„Dein Kind gehört hier nicht her“
Was Klara erlebt, davon berichten so viele Arbeiter:innenkinder, Menschen, die als Erste in ihrer Familie maturiert oder gar studiert haben. Jenes bürgerliche Selbstverständnis, dass die Welt ihnen offenstehe und das Bildungssystem geradezu für sie gemacht sei, fehlt ihren Familien völlig. Jeder Rückschlag, jede Hürde fungieren als Platzanweiser: Dein Kind gehört hier nicht her.
Als ich selbst mit 16 von einer berufsbildenden Schule ins Oberstufengymnasium wechselte und Unmengen an Stoff in Mathe und Französisch nachholen musste, versemmelte ich die erste Schularbeit in beiden Fächern. „Ich bin skeptisch, ob du das schaffst“, habe ich meinen Vater noch im Ohr. Fieberhaft suchte ich nach Alternativen: eine Lehre in der Apotheke?
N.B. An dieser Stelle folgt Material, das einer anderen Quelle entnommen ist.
Lemma clean_nowhere s : forall pos,
  clean (finditer_from pattern pos 0 s) = true ->
  nowhere pattern (new_content s).
Proof.
  remember (length s) as n eqn:Hn. revert s Hn.
  induction n as [n IH] using lt_wf_ind. intros s -> pos Hclean.
  destruct s as [|c s].
  { unfold new_content. rewrite (sub_nil _ _ NoteFacts.note_nonempty).
    intros pre t Heq. symmetry in Heq. apply app_eq_nil in Heq as [_ ->].
    apply (match_nil _ NoteFacts.note_nonempty). }
  destruct (re_match pattern (c :: s)) as [[caps rest]|] eqn:Hm.
  - (* a match here *)
    pose proof (match_last _ _ _ Hm) as Hlast.
    pose proof (NoteFacts.note_nonempty _ _ _ Hm) as Hlen.
    destruct (NoteFacts.note_match_inv _ _ _ Hm) as (mid & ws & -> & Hs & _).
    rewrite Hs in Hm, Hclean. rewrite (app_assoc _ CREATED_AT) in Hm, Hclean.
    rewrite (finditer_from_match _ NoteFacts.note_nonempty _ _ _ _ Hm) in Hclean.
    cbn [clean forallb] in Hclean.
    apply andb_true_iff in Hclean as [Hg1 Hrest].
    apply negb_true_iff in Hg1.
    change (has_hit (NOTE_OPEN ++ mid ++ NOTE_TYPE ++ ws) = false) in Hg1.
    specialize (IH _ Hlen rest eq_refl _ Hrest).
    unfold new_content in *. rewrite Hs, (app_assoc _ CREATED_AT).
    rewrite (sub_match _ _ NoteFacts.note_nonempty _ _ _ Hm).
    rewrite NoteFacts.note_replace_func_groups.
    set (g1 := NOTE_OPEN ++ mid ++ NOTE_TYPE ++ ws) in *.
    intros pre t Heq.
    apply app_eq_app in Heq as [l [[Hg Ht]|[-> Hsub]]];
      [|by apply (IH l t)].
    rewrite Ht. clear Ht.
    apply app_eq_app in Hg as [m [[Hg Hl]|[-> Hic]]].
    + (* it starts inside group 1 *)
      rewrite Hl. clear Hl.
      destruct (re_match pattern ((m ++ INSERTED ++ CREATED_AT)
                                    ++ sub pattern replace_func rest))
        as [[caps' rest']|] eqn:Hm'; [exfalso|reflexivity].
      apply match_reach in Hm' as (t' & Heq' & Hreach).
      rewrite <- (app_assoc m), <- (app_assoc INSERTED) in Heq'.
      apply open_before_inserted in Heq' as (m' & -> & ->).
      apply reach_before_inserted in Hreach as [Hr|Hr].
      * specialize (Hr []). rewrite app_nil_r in Hr.
        apply reach_has_hit in Hr.
        assert (has_hit g1 = true) as Hh
          by (rewrite Hg; apply has_hit_suffix, has_hit_suffix, Hr).
        congruence.
      * rewrite reach_inserted in Hr.
        pose proof (reach_new_content rest Hlast) as Hn.
        unfold new_content in Hn. rewrite Hn in Hr. discriminate.
    + (* it starts inside the inserted text or the assignment *)
      destruct l as [|x l]; [by apply (IH [] _)|].
      apply (lit_head_fail 78%N); [reflexivity|]. simpl. intros [= ->].
      assert (forallb (fun c => negb (c =? 78)%N) (INSERTED ++ CREATED_AT)
              = true) as Hno by reflexivity.
      rewrite Hic, forallb_app in Hno. simpl in Hno.
      by rewrite andb_false_r in Hno.
  - (* no match here *)
    rewrite (finditer_from_nomatch _ _ _ _ Hm) in Hclean.
    specialize (IH (length s) ltac:(simpl; lia) s eq_refl _ Hclean).
    unfold new_content in *. rewrite (sub_nomatch _ _ _ _ Hm).
    apply nowhere_cons; [|exact IH].
    destruct (re_match pattern (c :: sub pattern replace_func s))
      as [[caps' rest']|] eqn:Hm'; [exfalso|reflexivity].
    apply match_reach in Hm' as (t' & Heq' & Hreach).
    destruct (first_insertion s) as [Hsame|(a & rest & -> & Hsub & Hlast & _)];
      unfold new_content in *.
    + rewrite Hsame in Heq'. rewrite Heq' in Hm.
      destruct (reach_match _ Hreach) as [r Hr]. congruence.
    + rewrite Hsub in Heq'.
      apply (open_before_inserted (c :: a)) in Heq' as (a' & Ha & ->).
      apply reach_before_inserted in Hreach as [Hr|Hr].
      * destruct (reach_match _ (Hr (CREATED_AT ++ rest))) as [r Hr'].
        rewrite app_assoc, <- Ha, <- app_comm_cons in Hr'. congruence.
      * rewrite reach_inserted in Hr.
        pose proof (reach_new_content rest Hlast) as Hn.
        unfold new_content in Hn. rewrite Hn in Hr. discriminate.
Qed.

End NoteTwice.

Module NoteDirty.
Import ReFacts Hits HitFacts GreedyFacts InsertFacts FixNote NoteTwice.

Lemma is_hit_app y w : is_hit y = true -> is_hit (y ++ w) = true.
Proof.
  intros (ws & r & -> & Hws)%is_hit_inv.
  rewrite <- (app_assoc NOTE_TYPE), <- (app_assoc ws),
    <- (app_assoc CREATED_AT).
  by apply is_hit_intro.
Qed.

Lemma has_hit_inv t :
  has_hit t = true -> exists x y, t = x ++ y /\ is_hit y = true.
Proof.
  induction t as [|c t IH]; [discriminate|]. simpl.
  intros [Hh|Hr]%orb_true_iff.
  - by exists [], (c :: t).
  - destruct (IH Hr) as (x & y & -> & Hy). by exists (c :: x), y.
Qed.

Lemma isspace_not_rbrace c : isspace c = true -> not_rbrace c = true.
Proof.
  intros Hc. unfold not_rbrace. destruct (c =? RBRACE)%N eqn:E; [|done].
  apply N.eqb_eq in E. subst c. discriminate.
Qed.

(** A further [note_type,] assignment inside group 1 is matched as soon as
    something follows group 1. *)
Lemma hit_in_group1 mid ws w :
  forallb not_rbrace mid = true -> forallb isspace ws = true ->
  has_hit (NOTE_OPEN ++ mid ++ NOTE_TYPE ++ ws) = true ->
  is_Some (re_match pattern ((NOTE_OPEN ++ mid ++ NOTE_TYPE ++ ws) ++ w)).
Proof.
  intros Hmid Hws Hh.
  change (has_hit (mid ++ NOTE_TYPE ++ ws) = true) in Hh.
  apply has_hit_inv in Hh as (x & y & Heq & Hy).
  assert (forallb not_rbrace (x ++ y) = true) as Hx.
  { rewrite <- Heq, !forallb_app, Hmid. simpl.
    apply (NoteSub.forallb_impl _ _ _ isspace_not_rbrace), Hws. }
  rewrite forallb_app in Hx. apply andb_true_iff in Hx as [Hx _].
  rewrite <- (app_assoc NOTE_OPEN), Heq, <- (app_assoc x).
  apply reach_match, reach_skip; [exact Hx|].
  by apply reach_hit, is_hit_app.
Qed.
Erst die guten Noten auf die zweiten Schularbeiten besiegelten meinen Weg zur Matura. Wie groß die Unterschiede in meiner Klasse waren, fiel mir erst viel später auf. Da war zum Beispiel der Architektensohn, der eine Klasse wiederholte und ein ganzes Team von Nachhilfelehrer:innen hinter sich versammelte. Auch ihr Sohn würde Architektur studieren, so die Haltung seiner Eltern von Tag eins an – der Lehrkörper im Gymnasium stand da bloß im Weg.
In Österreich wird #Bildung vererbt: 57 % der Kinder von Akademiker:innen erreichen einen Hochschulabschluss, bei Kindern von Pflichtschulabsolvent:innen sind es nur 7 Prozent. Ganztagsschulen könnten hier Abhilfe schaffen: https://t.co/o7RHvV2pra pic.twitter.com/wcpO2hVgVr
— Arbeit&Wirtschaft Magazin (@AundWMagazin) September 17, 2024
Bildungsabschlüsse als Erbgut
Geschichten wie diese erzählen auf subtile Weise davon, dass Österreich nicht nur im Hinblick auf Vermögen, sondern auch bei den Bildungsabschlüssen eine Erbengesellschaft ist. Schon seit Langem belegen Studien: Wer Akademiker:innen als Eltern hat, landet viel eher selbst auf einer Universität. Und das ist so gewollt. Gesamt- und Ganztagsschulen hingegen, ausgestattet mit ausreichend Personal, sorgen für deutlich mehr Chancengerechtigkeit – das zeigen zum Beispiel skandinavische Länder vor. Gesamtschulen schaffen ein gutes Umfeld für alle Schüler:innen, um sich zu entfalten, Stärken und Interessen zu entdecken – auch für jene, die eine andere Muttersprache haben als Deutsch und deren Eltern sich teure Nachhilfe schlichtweg nicht leisten können.
Ein Universitätsstudium ist freilich nicht „besser“ als eine Berufsausbildung. Dass Bildung nur versehen mit einem Titel als wertvoll gilt, ist zutiefst klassistisch. Und dennoch: Gegen ein Bildungssystem der Erben, das Kinder aussortiert, statt sie zu unterstützen, gilt es mit allen Mitteln anzukämpfen. Wer krampfhaft am Gymnasium festhält, sichert bloß eigene (Erb-)Privilegien ab. Und das geht auf unser aller Kosten.